Reduction-In-Force: Court Condemns Hospital For Displacing Older Employees

Legal Eagle Eye Newsletter for the Nursing Profession

November 1996

   Quick Summary: Reduction-in-force cannot be used as ruse to displace a hospital’s older employees.

   Eliminating a position based on the age of the employee in the position is a violation of the Age Discrimination in Employment Act.

   A court can award damages to a victim of age discrimination and order her reinstated.  UNITED STATES COURT OF APPEALS, FIFTH CIRCUIT (MISSISSIPPI), 1996.

   The U.S. Court of Appeals for the Fifth Circuit was willing to look at the evidence and to second-guess the motivation behind a hospital’s decision to eliminate certain management positions through a hospital-wide reduction-in-force.

   The Circuit Court decided to uphold a lower Federal court judge who not only awarded monetary damages against the hospital in accordance with a jury’s civil verdict, but also ordered a fifty-three-year-old nurse reinstated at the hospital in a clinical nursing position, on the grounds that the hospital had violated the Age Discrimination in Employment Act in eliminating her management position and effectively terminating her from the hospital.

   The evidence was mixed as to whether there was a real necessity for a reduction-in-force. The hospital lost $1.2 million one year. The next year, when the nurse in question lost her job, the hospital did much better financially and re-hired most of the people it had laid off. Total employment at the hospital actually grew by thirty-five persons by the time the nurse’s employment discrimination case went to trial.

   The court thought the real issue was not whether the hospital had a legitimate need to eliminate some employees in general, but whether the hospital had any way to justify its decision to eliminate qualified older persons while retaining younger ones.
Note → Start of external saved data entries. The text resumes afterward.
(** * Utils.cpp of the Arm NN Android driver: swizzling, operand
      translation and the diagnostic dumps.

    The development follows src/Utils.cpp function by function.  What the
    file takes from other libraries (the armnn tensor classes, the armnnUtils
    permutation routines, the stream insertion operators) is kept apart from
    the driver's own code and is marked where it is introduced. *)

From Stdlib Require Import ZArith List String Ascii Lia DecimalString HexadecimalString
  HexadecimalN.
From Stdlib.Strings Require Import Byte.
From stdpp Require Import gmap strings list functions.

Local Open Scope Z_scope.

(** ** Machine integers and their printed forms *)

(** [unsigned int] arithmetic: every result is reduced modulo 2^32. *)
Definition uint32 (z : Z) : Z := z mod 2 ^ 32.

(** The value of a 32-bit pattern read as [int32_t] (two's complement). *)
Definition int32_of_bits (z : Z) : Z := if z <? 2 ^ 31 then z else z - 2 ^ 32.

(** [operator<<] on an unsigned and on a signed integer: decimal digits. *)
Definition show_unsigned (z : Z) : string :=
  DecimalString.NilZero.string_of_uint (N.to_uint (Z.to_N z)).

Definition show_signed (z : Z) : string :=
  DecimalString.NilZero.string_of_int (Z.to_int z).

(** [std::uppercase << std::hex]: the digits of HexadecimalString, with the
    letters a-f raised to A-F. *)
Definition upper_hex_digit (c : ascii) : ascii :=
  if (97 <=? Z.of_nat (nat_of_ascii c)) && (Z.of_nat (nat_of_ascii c) <=? 102)
  then ascii_of_nat (nat_of_ascii c - 32) else c.

Fixpoint map_string (f : ascii → ascii) (s : string) : string :=
  match s with
  | EmptyString => EmptyString
  | String c s' => String (f c) (map_string f s')
  end.

Definition show_upper_hex (z : Z) : string :=
  map_string upper_hex_digit
    (HexadecimalString.NilZero.string_of_uint (N.to_hex_uint (Z.to_N z))).

Definition endl : string := String (ascii_of_nat 10) EmptyString.

Definition is_digit (c : ascii) : bool :=
  (48 <=? Z.of_nat (nat_of_ascii c)) && (Z.of_nat (nat_of_ascii c) <=? 57).

Fixpoint string_forall (p : ascii → bool) (s : string) : bool :=
  match s with
  | EmptyString => true
  | String c s' => p c && string_forall p s'
  end.

(** Number of line breaks in a text. *)
Fixpoint count_newlines (s : string) : nat :=
  match s with
  | EmptyString => 0%nat
  | String c s' =>
      ((if Ascii.eqb c (ascii_of_nat 10) then 1 else 0) + count_newlines s')%nat
  end.

(** ** Raw memory *)

(** What a [void*] gives access to: the byte found at each offset from the
    pointer.  A pointer carries no length, so neither does the model. *)
Definition Memory := nat → byte.

(** The bytes [first, first + 1, ...] of a list laid out from a pointer;
    memory past the list holds zero bytes. *)
Definition memory_of_bytes (bytes : list byte) : Memory :=
  λ offset, nth offset bytes x00.

(** Little-endian value of [width] bytes starting at [offset]. *)
Fixpoint load_le (width : nat) (mem : Memory) (offset : nat) : Z :=
  match width with
  | O => 0
  | S width' => Z.of_N (Byte.to_N (mem offset)) + 256 * load_le width' mem (S offset)
  end.
(** * PBKDF2 of lib/x509/pkcs5.c ([_gnutls_pkcs5_pbkdf2])

    A shallow embedding of the one function of [src/lib/x509/pkcs5.c] and
    the properties its specification states about it.

    Conventions of the embedding.
    - [unsigned int] and [int] are 32 bits wide.  A value of either type is
      a [Z]; every operation that can leave the range is followed by its
      wrap-around, [uint] for unsigned and [sint] for signed arithmetic.
      ISO C leaves the overflow of the signed counter [i] undefined; the
      model takes the two's-complement wrap of the usual targets.
    - A byte ([char], [unsigned char]) is the [Z] of its bit pattern,
      [0..255]; a buffer is a [list Z].
    - libgcrypt and the allocator behind [gnutls_alloca] are not part of the
      file: they are the fields of [externals], acting on a state [world].
    - The two loops whose bound is a 32-bit value compared with [<=] can run
      forever (their counter wraps), so they take fuel and the function
      yields an [outcome]: [Returned] with what it leaves behind, or
      [OutOfFuel] with the caller's memory and the copies made so far when
      the fuel does not suffice. *)

From Stdlib Require Import ZArith Lia Bool.
From stdpp Require Import base list.

Local Open Scope Z_scope.

(** ** Machine integers *)

Definition uint (x : Z) : Z := x mod 2 ^ 32.
Definition sint (x : Z) : Z := (x + 2 ^ 31) mod 2 ^ 32 - 2 ^ 31.

(** ** Buffers *)

(** The [n] bytes found at pointer [p]; the model of a pointer is the list
    of the bytes behind it, and bytes past the end of that list read as 0. *)
Definition bytes_at (p : list Z) (n : nat) : list Z :=
  take n (p ++ replicate n 0).

(** [memset (buf, v, n)] *)
Definition memset (buf : list Z) (v : Z) (n : nat) : list Z :=
  replicate n v ++ drop n buf.

(** [memcpy (dst + off, src, n)]; a copy that would run past the end of
    [dst], which C leaves undefined, lengthens the list. *)
Definition memcpy (dst : list Z) (off : nat) (src : list Z) (n : nat) : list Z :=
  take off dst ++ bytes_at src n ++ drop (off + n) dst.

(** ** Return codes (the enumeration of pkcs5.h) *)

Inductive pkcs5_rc : Set :=
| PKCS5_OK
| PKCS5_INVALID_ITERATION_COUNT
| PKCS5_INVALID_DERIVED_KEY_LENGTH
| PKCS5_DERIVED_KEY_TOO_LONG
| PKCS5_INVALID_PRF.

Definition MAX_PRF_BLOCK_LEN : Z := 80.

(** ** The external collaborators

    [world] is the state of libgcrypt's digest context (and of whatever
    decides whether an allocation succeeds).  [gcry_md_open] and
    [gcry_md_setkey] return their error code, [0] for success;
    [gcry_md_read] returns the bytes behind the pointer it yields, [None]
    for [NULL]; [gnutls_alloca] tells whether the pointer is not [NULL], and
    neither it nor [gnutls_afree] changes the state. *)

Record externals : Type := {
  world : Type;
  gcry_md_get_algo_dlen : Z -> Z;
  gcry_md_open : world -> Z -> world * Z;
  gcry_md_reset : world -> world;
  gcry_md_setkey : world -> list Z -> world * Z;
  gcry_md_write : world -> list Z -> world;
  gcry_md_read : world -> Z -> world * option (list Z);
  gcry_md_close : world -> world;
  gnutls_alloca : world -> Z -> bool
}.

(** ** State of one call *)

(** The caller's memory: the [Plen] bytes at [P], the [Slen] bytes at [S]
    and the buffer at [DK], three disjoint regions. *)
Record memory : Type := {
  mem_P : list Z;
  mem_S : list Z;
  mem_DK : list Z
}.

Definition store_DK (m : memory) (off : nat) (src : list Z) (n : nat) : memory :=
  {| mem_P := mem_P m; mem_S := mem_S m; mem_DK := memcpy (mem_DK m) off src n |}.

(** Whether the handle [prf] has been opened and closed. *)
Inductive md_status : Set := md_unopened | md_open | md_closed.

Section Pbkdf2.

Variable E : externals.

(** The digest context and the local arrays [U] and [T]. *)
Record regs : Type := {
  r_world : world E;
  r_U : list Z;
  r_T : list Z
}.

(** What the function leaves behind when it returns: its return value, the
    handle, the collaborators' state, the caller's memory and, in order, the
    [memcpy]s made into [DK] as (offset, byte count). *)
Record result : Type := {
  rc : pkcs5_rc;
  handle : md_status;
  final_world : world E;
  mem : memory;
  written : list (Z * Z)
}.

Inductive outcome : Type :=
| Returned (res : result)
| OutOfFuel (m : memory) (log : list (Z * Z)).

Inductive iter_outcome : Type :=
| IterDone (st : regs)
| IterFail (w : world E)
| IterOutOfFuel.

(** [for (k = 0; (uint)k < hLen; k++) T[k] ^= U[k];]
    ([hLen <= 80] here, [k] does not wrap) *)
Definition xor_into (hLen : nat) (T U : list Z) : list Z :=
  fold_left (fun T k => <[k := Z.lxor (nth k T 0) (nth k U 0)]> T) (seq 0 hLen) T.

(** The four bytes stored at [tmp + Slen]. [0xff000000] is an [unsigned
    int] constant, so [i] is converted for the first; the other masks are
    [int]s. *)
Definition INT (i : Z) : list Z :=
  [ Z.shiftr (Z.land (uint i) 0xff000000) 24;
    Z.shiftr (Z.land i 0x00ff0000) 16;
    Z.shiftr (Z.land i 0x0000ff00) 8;
    Z.shiftr (Z.land i 0x000000ff) 0 ].

Section Loops.

Variables (PRF : Z) (P S : list Z) (c hLen l r : Z).

(** Body of the loop on [u]: [inr w] is [return PKCS5_INVALID_PRF]. *)
Definition iteration (i u : Z) (st : regs) : regs + world E :=
  let w := gcry_md_reset E (r_world st) in
  let '(w, rc) := gcry_md_setkey E w P in
  if negb (rc =? 0) then inr w
  else
    let fed :=
      if u =? 1 then
        let tmplen := Z.of_nat (length S) + 4 in
        if gnutls_alloca E w tmplen
        then Some (gcry_md_write E w (S ++ INT i))
        else None
      else Some (gcry_md_write E w (bytes_at (r_U st) (Z.to_nat hLen))) in
    match fed with
    | None => inr w
    | Some w =>
      match gcry_md_read E w PRF with
      | (w, None) => inr w
      | (w, Some p) =>
        let U := memcpy (r_U st) 0 p (Z.to_nat hLen) in
        let T := xor_into (Z.to_nat hLen) (r_T st) U in
        inl {| r_world := w; r_U := U; r_T := T |}
      end
    end.

(** [for (u = 1; u <= c; u++) ...], entered at [u]. *)
Fixpoint loop_u (fuel : nat) (i u : Z) (st : regs) : iter_outcome :=
  match fuel with
  | O => IterOutOfFuel
  | Datatypes.S fuel' =>
    if u <=? c then
      match iteration i u st with
      | inl st' => loop_u fuel' i (uint (u + 1)) st'
      | inr w => IterFail w
      end
    else IterDone st
  end.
   The evidence in this case most damaging to the hospital’s position came in the form of remarks by hospital administrators, overheard and then related in court second- and third-hand, that the list of predominantly management positions to be eliminated had been compiled by looking at the ages of the persons in the positions, with a view toward carrying out a deliberate plan of displacing older employees from the hospital.

   The nurse in question, a twenty-five-year hospital employee, had been in management and out of clinical nursing for fourteen years. The hospital refused to place her in a clinical nursing vacancy existing at the time she was laid off, trying to claim that she had been out of clinical nursing too long.

   The court, however, not only awarded her past and future lost earnings to compensate her for the elimination of her management position for illegal discriminatory reasons, but also ordered the hospital to accept her back in a clinical nursing position. Woodhouse vs. Hospital, 92 F. 3d 248 (5th Cir., 1996).